The wheeling and dealing is over for the Redskins and every other NFL team. The trading deadline passed Tuesday. But at Redskin Park, the Jack Pardee Principle of Productivity has been firmly established.

The latest maneuvering by General Manager Bobby Beathard - Frank Grant traded to Tampa and Benny Malone obtained from Miami - demonstrated again that present productivity - not years of service, past performance or even popularity with fans or teammates - is the most important factor in a player's relationship with the organization.

"I think that's how every team in the league operates," Beathard said yesterday, "but that wasn't the reason for the Frank Grant trade or even the Eddie Brown trade. Those were not examples of guys not producing. In both situations, we had the chance to upgrade the football team and make it better. That's always the No. 1 consideration.

"I don't want our players to think they're expandable, because they're not. And I think most of these guys have been seen what we've done in the past, and we've got some credibility because we brought good people in. The players can see that."

Since April 14, Beathard has choreographed 14 deals involving players and draft choices, and his battling average has been mostly spectacular.

His first deal produced a six-round draft choice from the 49ers in exchange for receiver Larry Jones. The Redskins used it to draft Tony Green. A No. 1 choice brought Lemar Parrish and Coy Bacon from Cincinnati. Ricky Thompson came from Baltimore for a seventh-round choice, and John McDaniel from Kansas City for a 10th-round choice.
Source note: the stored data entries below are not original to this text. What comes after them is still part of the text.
(** [strings.HasPrefix(s, p)], [strings.HasSuffix(s, p)], [strings.Contains(s, sub)] *)
Definition has_prefix (s p : string) : bool := String.prefix p s.

Fixpoint has_suffix (s p : string) : bool :=
  bool_decide (s = p) ||
  match s with "" => false | String _ s' => has_suffix s' p end.

Fixpoint contains (s sub : string) : bool :=
  has_prefix s sub ||
  match s with "" => false | String _ s' => contains s' sub end.

(** Slices [s[:n]] and [s[n:]]; the callers' indices are in range. *)
Fixpoint str_take (n : nat) (s : string) : string :=
  match n, s with
  | S n', String a s' => String a (str_take n' s')
  | _, _ => ""
  end.

Fixpoint str_drop (n : nat) (s : string) : string :=
  match n, s with
  | S n', String _ s' => str_drop n' s'
  | _, _ => s
  end.

(** [strings.TrimPrefix], [strings.TrimSuffix] *)
Definition trim_prefix (s p : string) : string :=
  if has_prefix s p then str_drop (String.length p) s else s.
Definition trim_suffix (s p : string) : string :=
  if has_suffix s p then str_take (String.length s - String.length p) s else s.

(** [strings.TrimSpace] *)
Fixpoint trim_left (s : string) : string :=
  match s with
  | "" => ""
  | String a s' => if Ascii.is_space a then trim_left s' else s
  end.

Fixpoint trim_right (s : string) : string :=
  match s with
  | "" => ""
  | String a s' =>
      let t := trim_right s' in
      if Ascii.is_space a && bool_decide (t = "") then "" else String a t
  end.

Definition trim_space (s : string) : string := trim_right (trim_left s).

(** [strings.Index(s, c)] and [strings.LastIndex(s, c)] for a one-byte [c]; [None] is Go's [-1]. *)
Fixpoint index (c : ascii) (s : string) : option nat :=
  match s with
  | "" => None
  | String a s' => if decide (a = c) then Some 0%nat else S <$> index c s'
  end.

Fixpoint last_index (c : ascii) (s : string) : option nat :=
  match s with
  | "" => None
  | String a s' =>
      match last_index c s' with
      | Some n => Some (S n)
      | None => if decide (a = c) then Some 0%nat else None
      end
  end.

(** [strings.ReplaceAll(s, c, "")] and [strings.ReplaceAll(s, c, d)] for one-byte [c] and [d]. *)
Fixpoint remove_char (c : ascii) (s : string) : string :=
  match s with
  | "" => ""
  | String a s' => if decide (a = c) then remove_char c s' else String a (remove_char c s')
  end.

Definition replace_char (c d : ascii) (s : string) : string :=
  string_map (λ a, if decide (a = c) then d else a) s.

(** [strings.Split(s, c)] for a one-byte separator, and [strings.Join]. *)
Fixpoint split (c : ascii) (s : string) : list string :=
  match s with
  | "" => [""]
  | String a s' =>
      if decide (a = c) then "" :: split c s'
      else match split c s' with
           | p :: ps => String a p :: ps
           | [] => [String a ""]
           end
  end.
(* ===== verification/Params.v ===== *)
(** * Keys of the request maps: pkg/csi_driver/utils.go

    StorageClass parameters and volume contexts arrive as maps whose keys are
    written in several styles; [normalizeKeys] brings them to one style and
    refuses unknown and clashing keys. *)
From S2P Require Import Prelude GoStr GoErr.

Local Open Scope string_scope.
Local Open Scope Z_scope.

(** ** Key names (controller.go) *)

Definition csiPrefixKubernetesStorage := "csi.storage.k8s.io".
Definition storagePrefixKubernetes := "storage.kubernetes.io".

Definition keyPVCName := "csi.storage.k8s.io/pvc/name".
Definition keyPVCNamespace := "csi.storage.k8s.io/pvc/namespace".
Definition keyPVName := "csi.storage.k8s.io/pv/name".

Definition keyDescription := "description".
Definition keyLabels := "labels".
Definition keyNetwork := "network".
Definition keyPerUnitStorageThroughput := "perunitstoragethroughput".
Definition keyFilesystem := "filesystem".

Definition keyInstanceIP := "ip".
Definition keyMountPoint := "mountpoint".
Definition keyIAMAccessControlEnabled := "iam_access_control_enabled".

Definition paramKeys : list string :=
  [keyDescription; keyLabels; keyNetwork; keyFilesystem; keyPerUnitStorageThroughput].

Definition volumeAttributes : list string :=
  [keyInstanceIP; keyFilesystem; keyMountPoint; keyIAMAccessControlEnabled].

(** ** Normalization *)

Definition normalize (input : string) : string :=
  let normalized := remove_char "-" input in
  let normalized := remove_char "_" normalized in
  to_lower normalized.
#[global] Arguments normalize : simpl never.

Definition isK8sKey (normalizedKey : string) : bool :=
  has_prefix normalizedKey csiPrefixKubernetesStorage
  || has_prefix normalizedKey storagePrefixKubernetes.

(** The [range] loop of [normalizeKeys]. *)
Fixpoint normalizeKeys_loop (supported : gset string) (input : list (string * string))
    (processed : gmap string string) (unsupported duplicate : list string)
    : gmap string string * list string * list string :=
  match input with
  | [] => (processed, unsupported, duplicate)
  | (inputKey, inputVal) :: input' =>
      let normalizedKey := normalize inputKey in
      let unsupported :=
        if bool_decide (normalizedKey ∉ supported) && negb (isK8sKey normalizedKey)
        then (unsupported ++ [inputKey])%list else unsupported in
      let duplicate :=
        if decide (is_Some (processed !! normalizedKey))
        then (duplicate ++ [inputKey])%list else duplicate in
      normalizeKeys_loop supported input' (<[normalizedKey := inputVal]> processed)
        unsupported duplicate
  end.

Section normalize.
Context `{MapRange}.

Definition normalizeKeys (input : gmap string string) (supported : gset string)
    : result goerr (gmap string string) :=
  let '(processed, unsupported, duplicate) :=
    normalizeKeys_loop supported (range input) ∅ [] [] in
  if decide (0 < length unsupported)%nat then
    Err (ErrText ("unsupported keys: " +:+ fmt_slice unsupported))
  else if decide (0 < length duplicate)%nat then
    Err (ErrText ("duplicate keys: " +:+ fmt_slice duplicate))
  else Ok processed.

Definition normalizeVolumeContext (input : gmap string string) : result goerr (gmap string string) :=
  let supported := list_to_set (normalize <$> volumeAttributes) in
  map_err (λ err, ErrWrap ("failed to process volume context: " +:+ error_text err) err)
    (normalizeKeys input supported).

Definition normalizeParams (input : gmap string string) : result goerr (gmap string string) :=
  let supported := list_to_set (normalize <$> paramKeys) in
  map_err (λ err, ErrWrap ("failed to process parameters: " +:+ error_text err) err)
    (normalizeKeys input supported).
End normalize.

(** ** Lemmas *)

Lemma has_char_to_lower_sep c s :
  c = "-"%char ∨ c = "_"%char → has_char c (to_lower s) = has_char c s.
Proof.
  intros Hc. unfold to_lower. induction s as [|a s IH]; cbn; [done|]. rewrite IH. f_equal.
  apply bool_decide_ext.
  destruct Hc as [-> | ->]; destruct a as [[] [] [] [] [] [] [] []]; vm_compute;
    split; intros E; (reflexivity || discriminate E || exact E).
Qed.

Lemma normalize_no_sep s :
  has_char "-" (normalize s) = false ∧ has_char "_" (normalize s) = false.
Proof.
  unfold normalize. rewrite !has_char_to_lower_sep by auto. by rewrite !has_char_remove.
Qed.

Lemma normalize_idemp s : normalize (normalize s) = normalize s.
Proof.
  destruct (normalize_no_sep s) as [H1 H2]. unfold normalize at 1.
  rewrite !remove_char_id; [|done|by rewrite remove_char_id].
  unfold normalize. apply to_lower_idemp.
Qed.

(** The keys [normalizeKeys] lets through. *)
Definition key_allowed (supported : gset string) (k : string) : Prop :=
  normalize k ∈ supported ∨ isK8sKey (normalize k) = true.

Lemma loop_unsupported supported l m u d m' u' d' :
  normalizeKeys_loop supported l m u d = (m', u', d') →
  (u' = [] ↔ u = [] ∧ Forall (λ p, key_allowed supported p.1) l).
Proof.
  revert m u d. induction l as [|[k v] l IH]; intros m u d; cbn.
  { intros [= -> -> ->]. by rewrite Forall_nil; naive_solver. }
  intros ->%IH. rewrite Forall_cons. cbn [fst].
  assert (key_allowed supported k ↔
    bool_decide (normalize k ∉ supported) && negb (isK8sKey (normalize k)) = false) as ->.
  { unfold key_allowed. case_bool_decide as Hk; destruct (isK8sKey (normalize k)); cbn;
      try apply dec_stable in Hk; naive_solver. }
  destruct (_ && _); [|tauto]. destruct u; naive_solver.
Qed.

Lemma loop_duplicate supported l m u d m' u' d' :
  normalizeKeys_loop supported l m u d = (m', u', d') →
  (d' = [] ↔ d = [] ∧ NoDup (normalize <$> l.*1) ∧ Forall (λ k, m !! k = None) (normalize <$> l.*1)).
Proof.
  revert m u d. induction l as [|[k v] l IH]; intros m u d; cbn.
  { intros [= -> -> ->]. rewrite Forall_nil. split; [|naive_solver]. intros ->. by repeat constructor. }
  intros ->%IH. rewrite NoDup_cons, !Forall_forall.
  setoid_rewrite lookup_insert_None. setoid_rewrite elem_of_cons.
  case_decide as Hd.
  - split; [intros [? _]; by destruct d|]. intros (_ & _ & Hm).
    rewrite Hm in Hd by auto. by destruct Hd.
  - rewrite <-eq_None_not_Some in Hd. split.
    + intros (-> & Hnd & Hx). split_and!; [done| |done|].
      * intros Hin. by destruct (Hx _ Hin).
      * intros x [->|Hin]; [done|]. by destruct (Hx _ Hin).
    + intros (-> & [Hk Hnd] & Hx). split_and!; [done..|]. intros x Hin.
      split; [auto|]. intros Heq. by rewrite Heq in Hk.
Qed.

Lemma loop_processed supported l m u d m' u' d' :
  normalizeKeys_loop supported l m u d = (m', u', d') →
  NoDup (normalize <$> l.*1) → ∀ nk v,
  m' !! nk = Some v ↔
  (∃ k, normalize k = nk ∧ (k, v) ∈ l) ∨ (nk ∉ normalize <$> l.*1) ∧ m !! nk = Some v.
Proof.
  revert m u d. induction l as [|[k v] l IH]; intros m u d; cbn.
  { intros [= -> -> ->] _ nk v. split; [intros; right; split; [apply not_elem_of_nil|done]|].
    intros [(k & _ & Hk)|[_ ?]]; [by apply elem_of_nil in Hk|done]. }
  intros Hl [Hk Hnd]%NoDup_cons nk w. rewrite (IH _ _ _ Hl Hnd nk w).
  rewrite not_elem_of_cons. setoid_rewrite elem_of_cons.
  destruct (decide (normalize k = nk)) as [<-|Hne].
  - rewrite lookup_insert_eq. split; [|intros [(k' & Hk' & [?|?])|?]]; simplify_eq.
    + intros [(k' & ? & ?)|[_ [= <-]]]; left; eauto.
    + auto.
    + eauto.
    + naive_solver.
  - rewrite lookup_insert_ne by done. naive_solver.
Qed.

Lemma normalizeKeys_spec `{MapRange} input supported m :
  normalizeKeys input supported = Ok m ↔
  (∀ k v, input !! k = Some v → key_allowed supported k) ∧
  (∀ k1 k2 v1 v2, input !! k1 = Some v1 → input !! k2 = Some v2 →
     normalize k1 = normalize k2 → k1 = k2) ∧
  (∀ nk v, m !! nk = Some v ↔ ∃ k, normalize k = nk ∧ input !! k = Some v).
Proof.
  unfold normalizeKeys. destruct (normalizeKeys_loop _ _ _ _ _) as [[m' u'] d'] eqn:El.
  pose proof (loop_unsupported _ _ _ _ _ _ _ _ El) as Hu.
  pose proof (loop_duplicate _ _ _ _ _ _ _ _ El) as Hd.
  pose proof (loop_processed _ _ _ _ _ _ _ _ El) as Hp.
  assert (Forall (λ p, key_allowed supported p.1) (range input) ↔
    ∀ k v, input !! k = Some v → key_allowed supported k) as Hallow.
  { rewrite Forall_forall. setoid_rewrite <-elem_of_range. split.
    - intros Hf k v Hk. exact (Hf _ Hk).
    - intros Hf [k v] Hk. exact (Hf _ _ Hk). }
  assert (NoDup (normalize <$> (range input).*1) ↔
    ∀ k1 k2 v1 v2, input !! k1 = Some v1 → input !! k2 = Some v2 →
     normalize k1 = normalize k2 → k1 = k2) as Hnd.
  { setoid_rewrite <-elem_of_range. split.
    - intros Hnd k1 k2 v1 v2 H1 H2 Heq.
      apply list_elem_of_lookup in H1 as [i Hi], H2 as [j Hj].
      assert (i = j) as ->; [|congruence].
      eapply (NoDup_lookup _ i j (normalize k1) Hnd); rewrite !list_lookup_fmap.
      + by rewrite Hi.
      + rewrite Hj. cbn. by rewrite Heq.
    - intros Hinj. apply NoDup_fmap_2_strong; [|apply range_NoDup_fst].
      intros k1 k2 Hk1 Hk2.
      apply list_elem_of_fmap in Hk1 as ([? v1] & -> & ?), Hk2 as ([? v2] & -> & ?). eauto. }
  assert (Forall (λ k, (∅ : gmap string string) !! k = None) (normalize <$> (range input).*1)) as Hem.
  { apply Forall_forall. intros. apply lookup_empty. }
  rewrite Hallow in Hu. rewrite Hnd in Hd.
  setoid_rewrite elem_of_range in Hp. rewrite Hnd in Hp.
  assert (∀ nk v, ¬ (∅ : gmap string string) !! nk = Some v) as Hne
    by (intros; by rewrite lookup_empty).
  case_decide as Hlu; [|case_decide as Hld].
  - split; [done|]. intros (Ha & _ & _). destruct u'; [cbn in Hlu; lia|]. naive_solver.
  - split; [done|]. intros (_ & Hi & _). destruct d'; [cbn in Hld; lia|]. naive_solver.
  - destruct u'; [|cbn in Hlu; lia]. destruct d'; [|cbn in Hld; lia].
    destruct Hu as [Hu _], Hd as [Hd _]. destruct (Hu eq_refl) as [_ Ha].
    destruct (Hd eq_refl) as (_ & Hi & _). split.
    + intros [= <-]. split_and!; [done..|]. intros nk v. rewrite (Hp Hi). naive_solver.
    + intros (_ & _ & Hm). f_equal. apply map_eq. intros nk. apply option_eq. intros v.
      rewrite (Hp Hi), Hm. naive_solver.
Qed.

Lemma normalizeVolumeContext_lookup `{MapRange} input vc key v :
  normalizeVolumeContext input = Ok vc →
  vc !! normalize key = Some v ↔ ∃ k, normalize k = normalize key ∧ input !! k = Some v.
Proof.
  unfold normalizeVolumeContext. rewrite map_err_ok, normalizeKeys_spec.
  intros (_ & _ & Hm). apply Hm.
Qed.
Lemma expand_volume_never_shrinks_witness :
  State fake_existing = "ACTIVE" ∧
  ((18000 * Gib = 9000 * Gib ∧ 18000 * Gib ≤ 18000 * Gib ∧ service grown = Fake.existingInstances) ∨
   ∃ svc2 j target, IsOperationInProgress fake_existing "update" Fake.existingInstances = (Ok false, svc2) ∧
     9000 ≤ target ∧ target * Gib ≤ 18000 * Gib < (target + 1) * Gib ∧
     ResizeInstance (set_CapacityGib target fake_existing) svc2 = (Ok j, service grown) ∧
     18000 * Gib = size_bytes j).
Proof.
  apply (expand_volume_never_shrinks grow_request ex_state
           {| ExpCapacityBytes := 18000 * Gib; NodeExpansionRequired := false |} grown
           (instance_ref "test-project" "us-central1-a" "existing-instance") fake_existing
           Fake.existingInstances (18000 * Gib)).
  - runs (ControllerExpandVolume grow_request) ex_state
      (@Ok goerr _ (Some {| ExpCapacityBytes := 18000 * Gib; NodeExpansionRequired := false |})).
  - vm_compute; reflexivity.
  - vm_compute; reflexivity.
  - decided.
  - vm_compute; reflexivity.
Defined.

Lemma unique_name_found_witness :
  unique_loop 11 {["lfs12345"]} [1; 2; 3; 4; 5; 16; 7; 8; 9; 10] = (Ok "lfs67890", []).
Proof.
  apply (unique_name_found 1 {["lfs12345"]} [1; 2; 3; 4; 5; 16; 7; 8; 9; 10] "lfs67890").
  - vm_compute. reflexivity.
  - decided.
  - intros m Hm. exists "lfs12345". assert (m = 0%nat) as -> by lia.
    split; [vm_compute; reflexivity|]. by apply elem_of_singleton.
Defined.

(** The fake service with the zones of two regions, and an instance that has the name which is drawn first. *)
Definition zoned_service : LustreService Fake.t := {|
  CreateInstance := Fake.CreateInstance;
  DeleteInstance := Fake.DeleteInstance;
  ResizeInstance := Fake.ResizeInstance;
  UpdateInstance := Fake.UpdateInstance;
  GetInstance := Fake.GetInstance;
  ListInstance := Fake.ListInstance;
  GetCreateInstanceOp := Fake.GetCreateInstanceOp;
  ListLocations := λ _, mret ["us-east1-b"; "us-central1-a"; "us-central1-b"];
  IsOperationInProgress := Fake.IsOperationInProgress;
|}.
Definition taken_instance : ServiceInstance := Fake.existing "taken" "lfs12345" "192.168.1.9" Fake.activeState.
Definition taken_state : controllerState Fake.t :=
  MkControllerState ∅ {["taken" := taken_instance]} [1; 2; 3; 4; 5; 6; 7; 8; 9; 10].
And while Beathard declined yesterday to get specific on the Redskins' 1979 draft, he indicated they will have one choice in the first five rounds (probably a third), two picks in rounds six through 10, two selections in the 11th round and one in the 12th.

"And in 1980, we're back in the draft business again," he said, with picks in the first two rounds and in rounds four through seven and nine through 12."

Beathard insisted that he does not trade without Pardee's consent, and that they are communicating constantly.

"You also try and keep a good system of communication around the league any way you can, to find out what's going on with other teams, what's available now and what might be available in the future," he said.

"Jack always keeps us up to date on what his needs are, too. And you also try to keep on hand a list of anybody not playing on a team, in case of emergency situations.

"Sometimes a team might call you and ask about players you have at a certain position. Then you meet with the coaches and find out who they think might be expandable. Sometimes you shop a player around.

But I would never tell another team is available unless I talked to Jack first. "We're always together on these things."

Beathard knows several of his trades have not been popular with the players on his team. The trade of Eddie Brown set off howls and the Grant deal has started the grumble mill cchurning again in the locker room. You just never know who's next," one player said, "and everybody knows that now."

Said Beathard, "You just have to be objective and not make decisions based on emotions." Many players think that the Malone trade was made mostly to protect the Redskins in case Mike Thomas decides to become a free agent after the 78 season.

Beathard insists not. "Bunny can help our team now," he said. "We think he can help us keep winning. It has nothing to do with Mike.

"The key on all of this is that you can do all the trading and acquiring in the world, but if you don't have the staff to teach and motivate them, then you won't be successful.

"We just have a real workable relationship. In some situations, there's almost a division between the scouting end and the coaching staff. But here we're all thinking the same thing: what's best for the Redskins? We don't have any ego problems."

Just one hellacious telephone bill. How much do we spend on the phone?" Beathard mused. "Just say a lot."